_STORED DATA_:
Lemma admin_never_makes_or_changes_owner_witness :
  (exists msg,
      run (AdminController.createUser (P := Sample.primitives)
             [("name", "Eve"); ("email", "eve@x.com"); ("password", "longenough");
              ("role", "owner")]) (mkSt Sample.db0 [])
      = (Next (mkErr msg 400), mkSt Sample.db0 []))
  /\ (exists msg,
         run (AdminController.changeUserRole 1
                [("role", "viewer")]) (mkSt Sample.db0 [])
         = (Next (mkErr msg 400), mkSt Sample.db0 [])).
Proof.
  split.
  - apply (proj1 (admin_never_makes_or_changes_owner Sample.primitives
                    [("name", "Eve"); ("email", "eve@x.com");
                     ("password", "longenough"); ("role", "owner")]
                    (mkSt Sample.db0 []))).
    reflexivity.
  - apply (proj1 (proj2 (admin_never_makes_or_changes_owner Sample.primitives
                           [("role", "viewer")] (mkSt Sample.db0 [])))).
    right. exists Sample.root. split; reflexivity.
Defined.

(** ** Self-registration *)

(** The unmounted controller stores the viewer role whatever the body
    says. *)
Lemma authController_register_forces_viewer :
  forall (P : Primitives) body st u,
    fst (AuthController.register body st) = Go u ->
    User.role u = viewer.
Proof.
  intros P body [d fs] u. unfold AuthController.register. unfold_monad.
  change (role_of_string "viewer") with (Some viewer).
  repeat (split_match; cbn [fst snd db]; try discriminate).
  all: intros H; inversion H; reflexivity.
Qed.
--
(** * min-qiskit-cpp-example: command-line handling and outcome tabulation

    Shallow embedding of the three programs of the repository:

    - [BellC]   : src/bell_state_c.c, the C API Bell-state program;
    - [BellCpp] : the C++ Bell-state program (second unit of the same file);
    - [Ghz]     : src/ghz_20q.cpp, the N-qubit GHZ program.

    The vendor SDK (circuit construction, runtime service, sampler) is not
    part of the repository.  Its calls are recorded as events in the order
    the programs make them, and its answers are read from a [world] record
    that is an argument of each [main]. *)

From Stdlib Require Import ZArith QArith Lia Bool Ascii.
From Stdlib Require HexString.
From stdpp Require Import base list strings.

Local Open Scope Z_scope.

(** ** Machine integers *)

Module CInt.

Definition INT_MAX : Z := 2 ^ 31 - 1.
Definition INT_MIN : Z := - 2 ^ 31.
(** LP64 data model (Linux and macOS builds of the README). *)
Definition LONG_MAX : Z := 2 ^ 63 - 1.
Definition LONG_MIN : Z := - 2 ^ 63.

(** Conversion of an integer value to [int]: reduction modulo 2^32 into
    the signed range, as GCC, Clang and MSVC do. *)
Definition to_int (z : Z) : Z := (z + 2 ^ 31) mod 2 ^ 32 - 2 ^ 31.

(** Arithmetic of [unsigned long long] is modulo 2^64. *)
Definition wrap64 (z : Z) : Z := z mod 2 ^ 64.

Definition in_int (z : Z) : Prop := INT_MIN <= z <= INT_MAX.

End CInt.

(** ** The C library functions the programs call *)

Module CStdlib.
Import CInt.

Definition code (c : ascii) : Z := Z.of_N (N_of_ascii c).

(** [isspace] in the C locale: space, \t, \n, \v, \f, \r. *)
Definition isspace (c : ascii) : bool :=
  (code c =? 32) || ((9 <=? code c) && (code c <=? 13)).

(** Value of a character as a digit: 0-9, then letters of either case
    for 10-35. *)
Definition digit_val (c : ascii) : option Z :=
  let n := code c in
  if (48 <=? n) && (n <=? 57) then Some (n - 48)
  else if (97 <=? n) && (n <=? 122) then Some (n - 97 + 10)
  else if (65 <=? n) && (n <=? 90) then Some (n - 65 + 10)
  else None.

_ASSIGNMENT_: From the entries above, select each line containing the string "password".

_SOLUTION TO THE PROBLEM_:
             [("name", "Eve"); ("email", "eve@x.com"); ("password", "longenough");
                     ("password", "longenough"); ("role", "owner")]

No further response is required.